Data entries:
+ + + + + + +

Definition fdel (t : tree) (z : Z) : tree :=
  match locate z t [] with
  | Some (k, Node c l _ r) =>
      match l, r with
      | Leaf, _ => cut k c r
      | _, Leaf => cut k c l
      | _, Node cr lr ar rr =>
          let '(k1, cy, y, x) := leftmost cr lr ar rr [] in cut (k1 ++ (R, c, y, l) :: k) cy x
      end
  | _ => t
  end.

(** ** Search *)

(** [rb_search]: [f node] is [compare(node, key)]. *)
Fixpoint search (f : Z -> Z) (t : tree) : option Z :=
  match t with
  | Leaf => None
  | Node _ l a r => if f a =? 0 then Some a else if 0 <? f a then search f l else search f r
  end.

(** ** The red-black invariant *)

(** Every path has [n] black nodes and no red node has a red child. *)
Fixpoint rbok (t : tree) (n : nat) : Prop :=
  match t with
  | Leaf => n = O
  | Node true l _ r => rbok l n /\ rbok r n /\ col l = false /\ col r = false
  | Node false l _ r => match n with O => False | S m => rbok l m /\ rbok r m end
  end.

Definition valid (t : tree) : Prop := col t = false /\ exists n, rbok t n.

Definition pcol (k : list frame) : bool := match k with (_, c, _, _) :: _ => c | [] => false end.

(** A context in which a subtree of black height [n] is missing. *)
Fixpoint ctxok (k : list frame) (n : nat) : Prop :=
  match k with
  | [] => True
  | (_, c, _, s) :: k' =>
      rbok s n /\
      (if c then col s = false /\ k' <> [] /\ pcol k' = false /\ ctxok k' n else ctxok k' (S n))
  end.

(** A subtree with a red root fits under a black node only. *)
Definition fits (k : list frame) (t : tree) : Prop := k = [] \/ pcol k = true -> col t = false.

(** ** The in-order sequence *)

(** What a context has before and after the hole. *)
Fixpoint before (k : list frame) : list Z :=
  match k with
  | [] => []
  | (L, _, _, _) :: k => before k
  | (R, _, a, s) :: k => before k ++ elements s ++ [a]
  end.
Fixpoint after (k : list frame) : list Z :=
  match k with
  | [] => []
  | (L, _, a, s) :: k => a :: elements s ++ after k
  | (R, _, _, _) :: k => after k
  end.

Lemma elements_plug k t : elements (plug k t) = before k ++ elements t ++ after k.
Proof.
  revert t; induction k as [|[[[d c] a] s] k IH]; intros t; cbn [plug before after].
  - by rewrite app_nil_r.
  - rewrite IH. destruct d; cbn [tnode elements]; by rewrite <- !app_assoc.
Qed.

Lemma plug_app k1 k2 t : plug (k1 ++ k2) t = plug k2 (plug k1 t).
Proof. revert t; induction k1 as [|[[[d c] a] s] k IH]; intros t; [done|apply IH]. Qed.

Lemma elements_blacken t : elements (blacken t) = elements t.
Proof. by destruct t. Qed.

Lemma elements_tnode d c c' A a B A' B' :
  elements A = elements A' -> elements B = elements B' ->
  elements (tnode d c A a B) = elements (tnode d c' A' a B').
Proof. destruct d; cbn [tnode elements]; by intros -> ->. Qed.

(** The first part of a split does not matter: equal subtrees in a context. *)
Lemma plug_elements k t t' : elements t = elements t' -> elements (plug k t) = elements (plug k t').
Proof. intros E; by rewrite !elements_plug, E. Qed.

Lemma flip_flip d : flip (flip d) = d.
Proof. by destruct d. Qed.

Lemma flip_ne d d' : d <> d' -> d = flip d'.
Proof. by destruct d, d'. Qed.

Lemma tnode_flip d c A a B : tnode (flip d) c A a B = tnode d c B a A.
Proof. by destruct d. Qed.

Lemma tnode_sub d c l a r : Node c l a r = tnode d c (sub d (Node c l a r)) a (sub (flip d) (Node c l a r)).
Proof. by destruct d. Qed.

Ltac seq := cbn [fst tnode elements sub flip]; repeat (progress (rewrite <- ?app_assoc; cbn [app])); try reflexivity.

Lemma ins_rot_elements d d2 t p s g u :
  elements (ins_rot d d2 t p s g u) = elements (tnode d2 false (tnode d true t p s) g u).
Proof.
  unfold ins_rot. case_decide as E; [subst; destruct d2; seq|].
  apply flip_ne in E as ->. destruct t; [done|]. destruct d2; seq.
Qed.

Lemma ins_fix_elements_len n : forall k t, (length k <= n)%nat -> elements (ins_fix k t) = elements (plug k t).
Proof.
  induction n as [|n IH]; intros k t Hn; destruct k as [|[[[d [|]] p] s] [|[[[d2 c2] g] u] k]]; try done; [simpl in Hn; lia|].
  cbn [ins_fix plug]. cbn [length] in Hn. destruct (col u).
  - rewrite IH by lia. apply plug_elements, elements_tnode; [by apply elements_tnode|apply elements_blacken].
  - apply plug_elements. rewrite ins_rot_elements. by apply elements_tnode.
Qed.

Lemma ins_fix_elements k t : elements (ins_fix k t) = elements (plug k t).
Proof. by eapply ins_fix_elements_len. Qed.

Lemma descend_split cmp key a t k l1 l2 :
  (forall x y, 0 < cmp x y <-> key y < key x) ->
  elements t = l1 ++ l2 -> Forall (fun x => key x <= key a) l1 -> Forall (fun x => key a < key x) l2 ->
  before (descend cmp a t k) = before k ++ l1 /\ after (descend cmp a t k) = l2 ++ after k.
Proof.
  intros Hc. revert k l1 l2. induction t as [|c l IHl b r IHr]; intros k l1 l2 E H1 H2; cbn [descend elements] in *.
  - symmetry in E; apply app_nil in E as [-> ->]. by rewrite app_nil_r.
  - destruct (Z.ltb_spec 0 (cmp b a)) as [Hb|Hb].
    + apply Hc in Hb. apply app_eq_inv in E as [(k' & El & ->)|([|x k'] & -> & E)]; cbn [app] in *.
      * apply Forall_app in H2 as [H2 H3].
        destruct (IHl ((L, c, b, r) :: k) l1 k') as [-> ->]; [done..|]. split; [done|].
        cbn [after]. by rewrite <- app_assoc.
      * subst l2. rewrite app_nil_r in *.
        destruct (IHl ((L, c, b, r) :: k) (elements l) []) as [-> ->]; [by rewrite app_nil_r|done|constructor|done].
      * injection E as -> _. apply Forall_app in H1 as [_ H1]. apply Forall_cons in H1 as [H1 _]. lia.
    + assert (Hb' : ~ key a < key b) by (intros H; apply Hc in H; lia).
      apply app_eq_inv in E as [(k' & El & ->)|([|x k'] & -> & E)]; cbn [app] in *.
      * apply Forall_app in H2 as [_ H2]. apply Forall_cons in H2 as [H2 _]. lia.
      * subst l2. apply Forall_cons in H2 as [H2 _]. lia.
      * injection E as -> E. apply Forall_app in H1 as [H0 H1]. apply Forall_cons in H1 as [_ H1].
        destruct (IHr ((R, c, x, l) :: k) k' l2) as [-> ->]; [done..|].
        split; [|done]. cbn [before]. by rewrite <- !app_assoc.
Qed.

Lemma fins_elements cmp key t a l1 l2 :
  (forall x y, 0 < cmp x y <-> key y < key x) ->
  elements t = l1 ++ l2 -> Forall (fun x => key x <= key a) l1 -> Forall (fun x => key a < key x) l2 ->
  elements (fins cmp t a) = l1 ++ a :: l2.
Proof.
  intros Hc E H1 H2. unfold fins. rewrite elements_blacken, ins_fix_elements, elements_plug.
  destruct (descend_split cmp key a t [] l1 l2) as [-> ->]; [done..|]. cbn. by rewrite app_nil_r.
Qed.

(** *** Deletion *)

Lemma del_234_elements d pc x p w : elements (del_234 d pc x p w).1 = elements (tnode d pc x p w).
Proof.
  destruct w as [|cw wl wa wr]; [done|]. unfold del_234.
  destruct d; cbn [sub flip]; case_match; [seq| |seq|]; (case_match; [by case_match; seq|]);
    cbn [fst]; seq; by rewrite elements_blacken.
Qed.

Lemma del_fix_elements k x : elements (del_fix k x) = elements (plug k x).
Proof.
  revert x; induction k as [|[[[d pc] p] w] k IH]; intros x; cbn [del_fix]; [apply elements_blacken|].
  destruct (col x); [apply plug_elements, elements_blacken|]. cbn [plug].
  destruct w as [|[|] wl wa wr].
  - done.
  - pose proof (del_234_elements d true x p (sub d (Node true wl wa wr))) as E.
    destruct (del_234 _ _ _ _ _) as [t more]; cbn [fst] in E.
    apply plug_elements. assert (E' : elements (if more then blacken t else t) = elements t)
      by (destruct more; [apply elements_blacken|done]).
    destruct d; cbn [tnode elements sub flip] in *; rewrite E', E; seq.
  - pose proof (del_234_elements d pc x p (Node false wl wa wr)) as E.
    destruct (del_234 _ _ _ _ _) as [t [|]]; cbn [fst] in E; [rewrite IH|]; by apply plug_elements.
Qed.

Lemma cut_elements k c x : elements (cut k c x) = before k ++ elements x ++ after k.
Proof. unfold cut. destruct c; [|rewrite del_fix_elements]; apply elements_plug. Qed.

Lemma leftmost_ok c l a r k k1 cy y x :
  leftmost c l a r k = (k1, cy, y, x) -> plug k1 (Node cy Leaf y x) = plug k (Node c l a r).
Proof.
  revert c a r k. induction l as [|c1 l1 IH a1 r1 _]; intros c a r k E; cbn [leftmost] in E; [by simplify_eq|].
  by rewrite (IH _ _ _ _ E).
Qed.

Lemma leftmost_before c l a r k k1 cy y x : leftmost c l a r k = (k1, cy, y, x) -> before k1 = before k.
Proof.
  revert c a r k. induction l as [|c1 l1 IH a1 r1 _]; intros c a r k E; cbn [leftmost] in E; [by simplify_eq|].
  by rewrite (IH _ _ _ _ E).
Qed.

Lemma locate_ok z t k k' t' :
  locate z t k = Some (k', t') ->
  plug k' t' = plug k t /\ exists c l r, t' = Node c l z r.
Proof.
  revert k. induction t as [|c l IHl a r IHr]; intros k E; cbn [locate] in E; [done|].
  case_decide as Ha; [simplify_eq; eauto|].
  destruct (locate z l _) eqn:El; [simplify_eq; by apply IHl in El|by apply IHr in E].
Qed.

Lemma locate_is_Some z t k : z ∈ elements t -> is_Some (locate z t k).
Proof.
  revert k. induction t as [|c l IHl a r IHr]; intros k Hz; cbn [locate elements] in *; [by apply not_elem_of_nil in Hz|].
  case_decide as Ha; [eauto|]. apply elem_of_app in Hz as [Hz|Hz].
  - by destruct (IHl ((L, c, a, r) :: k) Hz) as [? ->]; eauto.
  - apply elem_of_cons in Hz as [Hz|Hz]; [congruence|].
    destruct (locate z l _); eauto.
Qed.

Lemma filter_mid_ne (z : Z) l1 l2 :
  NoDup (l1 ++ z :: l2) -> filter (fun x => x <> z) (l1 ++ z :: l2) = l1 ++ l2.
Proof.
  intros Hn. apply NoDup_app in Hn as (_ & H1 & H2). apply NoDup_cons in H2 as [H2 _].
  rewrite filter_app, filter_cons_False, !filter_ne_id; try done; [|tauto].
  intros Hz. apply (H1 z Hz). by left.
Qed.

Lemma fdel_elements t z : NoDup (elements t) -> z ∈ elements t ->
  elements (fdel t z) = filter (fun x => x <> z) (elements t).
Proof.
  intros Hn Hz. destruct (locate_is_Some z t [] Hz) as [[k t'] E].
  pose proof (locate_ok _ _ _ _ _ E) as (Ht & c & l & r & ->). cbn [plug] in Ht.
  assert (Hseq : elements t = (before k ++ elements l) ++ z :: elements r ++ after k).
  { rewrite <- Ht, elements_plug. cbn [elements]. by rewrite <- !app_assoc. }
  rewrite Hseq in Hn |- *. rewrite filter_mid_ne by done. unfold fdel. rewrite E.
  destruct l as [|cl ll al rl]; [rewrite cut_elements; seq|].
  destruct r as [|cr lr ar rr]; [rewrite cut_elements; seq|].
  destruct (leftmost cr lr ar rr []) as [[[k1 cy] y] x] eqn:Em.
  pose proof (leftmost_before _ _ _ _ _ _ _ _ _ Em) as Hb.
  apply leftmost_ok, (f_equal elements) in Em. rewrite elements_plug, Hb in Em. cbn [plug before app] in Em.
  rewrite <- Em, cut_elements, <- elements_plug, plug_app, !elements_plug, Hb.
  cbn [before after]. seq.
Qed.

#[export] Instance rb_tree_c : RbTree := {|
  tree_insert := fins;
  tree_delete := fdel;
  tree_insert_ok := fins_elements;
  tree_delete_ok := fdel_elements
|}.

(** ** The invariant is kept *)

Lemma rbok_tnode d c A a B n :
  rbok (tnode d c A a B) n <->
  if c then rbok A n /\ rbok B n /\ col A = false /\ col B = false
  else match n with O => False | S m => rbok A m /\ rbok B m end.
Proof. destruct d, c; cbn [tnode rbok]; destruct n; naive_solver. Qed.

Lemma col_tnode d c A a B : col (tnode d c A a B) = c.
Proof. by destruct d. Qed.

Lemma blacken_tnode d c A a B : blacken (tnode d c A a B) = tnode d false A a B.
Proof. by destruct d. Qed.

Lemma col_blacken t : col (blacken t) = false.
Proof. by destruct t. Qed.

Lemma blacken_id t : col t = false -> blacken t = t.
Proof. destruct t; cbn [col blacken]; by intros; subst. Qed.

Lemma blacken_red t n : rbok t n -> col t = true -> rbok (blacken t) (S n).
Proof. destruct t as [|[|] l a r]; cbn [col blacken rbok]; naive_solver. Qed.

+ + + + + + +

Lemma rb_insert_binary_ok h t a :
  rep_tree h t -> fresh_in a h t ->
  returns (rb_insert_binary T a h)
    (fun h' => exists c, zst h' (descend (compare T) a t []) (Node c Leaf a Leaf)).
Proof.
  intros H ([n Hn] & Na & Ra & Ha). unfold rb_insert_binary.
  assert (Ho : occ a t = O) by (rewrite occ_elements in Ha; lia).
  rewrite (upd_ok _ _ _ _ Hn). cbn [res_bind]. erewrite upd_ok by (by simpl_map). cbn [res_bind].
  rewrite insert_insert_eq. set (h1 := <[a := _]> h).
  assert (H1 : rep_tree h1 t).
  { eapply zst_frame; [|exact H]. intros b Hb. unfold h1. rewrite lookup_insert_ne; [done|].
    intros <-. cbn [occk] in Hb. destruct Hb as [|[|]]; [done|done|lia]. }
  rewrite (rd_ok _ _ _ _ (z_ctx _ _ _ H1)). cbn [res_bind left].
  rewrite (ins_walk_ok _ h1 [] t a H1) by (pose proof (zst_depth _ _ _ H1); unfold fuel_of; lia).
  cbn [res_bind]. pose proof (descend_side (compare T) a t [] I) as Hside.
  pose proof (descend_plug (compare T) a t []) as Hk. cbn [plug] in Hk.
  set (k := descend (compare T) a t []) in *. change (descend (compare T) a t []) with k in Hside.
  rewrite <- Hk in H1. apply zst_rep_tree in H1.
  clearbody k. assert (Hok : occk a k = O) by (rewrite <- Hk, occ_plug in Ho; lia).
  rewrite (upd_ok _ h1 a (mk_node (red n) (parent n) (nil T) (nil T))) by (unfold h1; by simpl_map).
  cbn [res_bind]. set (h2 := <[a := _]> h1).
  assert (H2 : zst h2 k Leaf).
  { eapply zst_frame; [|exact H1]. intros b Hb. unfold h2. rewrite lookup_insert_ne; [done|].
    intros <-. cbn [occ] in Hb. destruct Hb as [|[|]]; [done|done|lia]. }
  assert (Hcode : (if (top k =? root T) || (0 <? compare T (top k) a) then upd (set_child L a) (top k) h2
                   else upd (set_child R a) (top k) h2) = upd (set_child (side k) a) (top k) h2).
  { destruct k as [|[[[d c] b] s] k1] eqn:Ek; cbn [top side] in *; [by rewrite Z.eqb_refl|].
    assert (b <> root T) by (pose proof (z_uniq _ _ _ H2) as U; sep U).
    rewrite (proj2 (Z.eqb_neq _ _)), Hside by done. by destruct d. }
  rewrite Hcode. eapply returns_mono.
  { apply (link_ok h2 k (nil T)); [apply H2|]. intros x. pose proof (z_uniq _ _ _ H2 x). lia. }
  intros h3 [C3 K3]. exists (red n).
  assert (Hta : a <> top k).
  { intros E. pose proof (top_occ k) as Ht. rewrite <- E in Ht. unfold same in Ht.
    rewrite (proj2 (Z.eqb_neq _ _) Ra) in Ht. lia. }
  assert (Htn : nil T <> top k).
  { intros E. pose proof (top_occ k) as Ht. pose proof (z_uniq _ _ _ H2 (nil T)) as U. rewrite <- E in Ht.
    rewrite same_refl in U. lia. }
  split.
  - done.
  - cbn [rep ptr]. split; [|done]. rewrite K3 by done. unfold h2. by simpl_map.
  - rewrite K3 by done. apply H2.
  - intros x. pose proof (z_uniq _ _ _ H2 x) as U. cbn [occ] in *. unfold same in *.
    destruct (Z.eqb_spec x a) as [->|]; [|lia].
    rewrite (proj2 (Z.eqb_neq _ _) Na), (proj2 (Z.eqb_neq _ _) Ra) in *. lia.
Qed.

+ + + + + + +

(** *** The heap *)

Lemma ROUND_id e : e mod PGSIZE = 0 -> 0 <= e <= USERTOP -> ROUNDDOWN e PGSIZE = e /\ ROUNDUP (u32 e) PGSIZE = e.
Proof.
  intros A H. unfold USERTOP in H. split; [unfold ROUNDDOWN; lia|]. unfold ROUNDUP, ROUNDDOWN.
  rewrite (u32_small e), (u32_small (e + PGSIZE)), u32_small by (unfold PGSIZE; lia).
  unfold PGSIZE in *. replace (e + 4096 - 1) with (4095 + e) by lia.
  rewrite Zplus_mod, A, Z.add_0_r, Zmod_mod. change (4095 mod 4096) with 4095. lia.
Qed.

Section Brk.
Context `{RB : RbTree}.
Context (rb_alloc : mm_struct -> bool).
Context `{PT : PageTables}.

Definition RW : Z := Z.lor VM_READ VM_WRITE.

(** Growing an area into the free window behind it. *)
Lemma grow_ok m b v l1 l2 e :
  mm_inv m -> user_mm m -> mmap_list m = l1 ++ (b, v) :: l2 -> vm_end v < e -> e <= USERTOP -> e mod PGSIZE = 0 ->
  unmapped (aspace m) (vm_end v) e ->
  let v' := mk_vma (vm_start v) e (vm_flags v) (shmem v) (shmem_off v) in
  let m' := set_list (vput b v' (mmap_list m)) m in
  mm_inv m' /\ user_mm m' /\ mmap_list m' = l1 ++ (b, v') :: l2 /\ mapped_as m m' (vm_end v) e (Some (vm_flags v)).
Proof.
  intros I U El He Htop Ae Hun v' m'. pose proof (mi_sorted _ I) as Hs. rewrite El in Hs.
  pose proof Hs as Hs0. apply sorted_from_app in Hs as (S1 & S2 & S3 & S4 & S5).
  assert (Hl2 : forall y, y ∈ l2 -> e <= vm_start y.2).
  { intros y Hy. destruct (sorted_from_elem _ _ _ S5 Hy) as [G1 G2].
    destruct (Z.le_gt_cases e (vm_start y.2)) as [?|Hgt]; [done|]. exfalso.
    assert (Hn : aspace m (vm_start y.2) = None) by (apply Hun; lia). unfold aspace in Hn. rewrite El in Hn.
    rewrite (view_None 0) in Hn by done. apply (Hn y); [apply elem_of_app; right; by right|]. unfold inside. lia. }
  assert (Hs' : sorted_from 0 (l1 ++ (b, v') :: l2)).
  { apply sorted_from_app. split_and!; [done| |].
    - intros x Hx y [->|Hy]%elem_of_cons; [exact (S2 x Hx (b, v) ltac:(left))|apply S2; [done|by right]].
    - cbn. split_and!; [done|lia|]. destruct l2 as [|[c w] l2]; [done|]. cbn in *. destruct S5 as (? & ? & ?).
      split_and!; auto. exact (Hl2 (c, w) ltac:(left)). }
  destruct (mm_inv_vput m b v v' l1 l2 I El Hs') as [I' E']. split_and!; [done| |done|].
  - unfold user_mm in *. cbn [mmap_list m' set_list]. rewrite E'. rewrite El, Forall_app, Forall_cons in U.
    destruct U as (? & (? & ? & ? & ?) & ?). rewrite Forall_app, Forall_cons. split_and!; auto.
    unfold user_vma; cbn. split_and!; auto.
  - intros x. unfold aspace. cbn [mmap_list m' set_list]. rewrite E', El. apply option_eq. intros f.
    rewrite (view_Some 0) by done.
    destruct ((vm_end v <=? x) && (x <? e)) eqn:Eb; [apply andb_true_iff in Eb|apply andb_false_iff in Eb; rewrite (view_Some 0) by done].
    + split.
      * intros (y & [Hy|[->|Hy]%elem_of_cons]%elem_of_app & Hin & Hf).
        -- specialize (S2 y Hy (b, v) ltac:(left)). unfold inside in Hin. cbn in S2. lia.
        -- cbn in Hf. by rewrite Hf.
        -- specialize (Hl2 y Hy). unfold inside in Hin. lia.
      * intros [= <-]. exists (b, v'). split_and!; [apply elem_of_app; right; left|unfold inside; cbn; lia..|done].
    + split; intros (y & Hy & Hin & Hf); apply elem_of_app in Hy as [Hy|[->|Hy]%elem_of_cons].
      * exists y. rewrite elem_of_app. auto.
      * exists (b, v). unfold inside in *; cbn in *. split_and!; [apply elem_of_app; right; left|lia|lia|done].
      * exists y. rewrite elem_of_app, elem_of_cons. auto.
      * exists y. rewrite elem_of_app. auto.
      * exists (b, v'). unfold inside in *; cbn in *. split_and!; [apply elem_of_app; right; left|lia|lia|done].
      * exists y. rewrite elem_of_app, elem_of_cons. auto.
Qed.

+ + + + + + +

Filter the data above, keeping only lines that include the string "PGSIZE".

**TASK ANSWER:**
Lemma ROUND_id e : e mod PGSIZE = 0 -> 0 <= e <= USERTOP -> ROUNDDOWN e PGSIZE = e /\ ROUNDUP (u32 e) PGSIZE = e.
  rewrite (u32_small e), (u32_small (e + PGSIZE)), u32_small by (unfold PGSIZE; lia).
  unfold PGSIZE in *. replace (e + 4096 - 1) with (4095 + e) by lia.
  mm_inv m -> user_mm m -> mmap_list m = l1 ++ (b, v) :: l2 -> vm_end v < e -> e <= USERTOP -> e mod PGSIZE = 0 ->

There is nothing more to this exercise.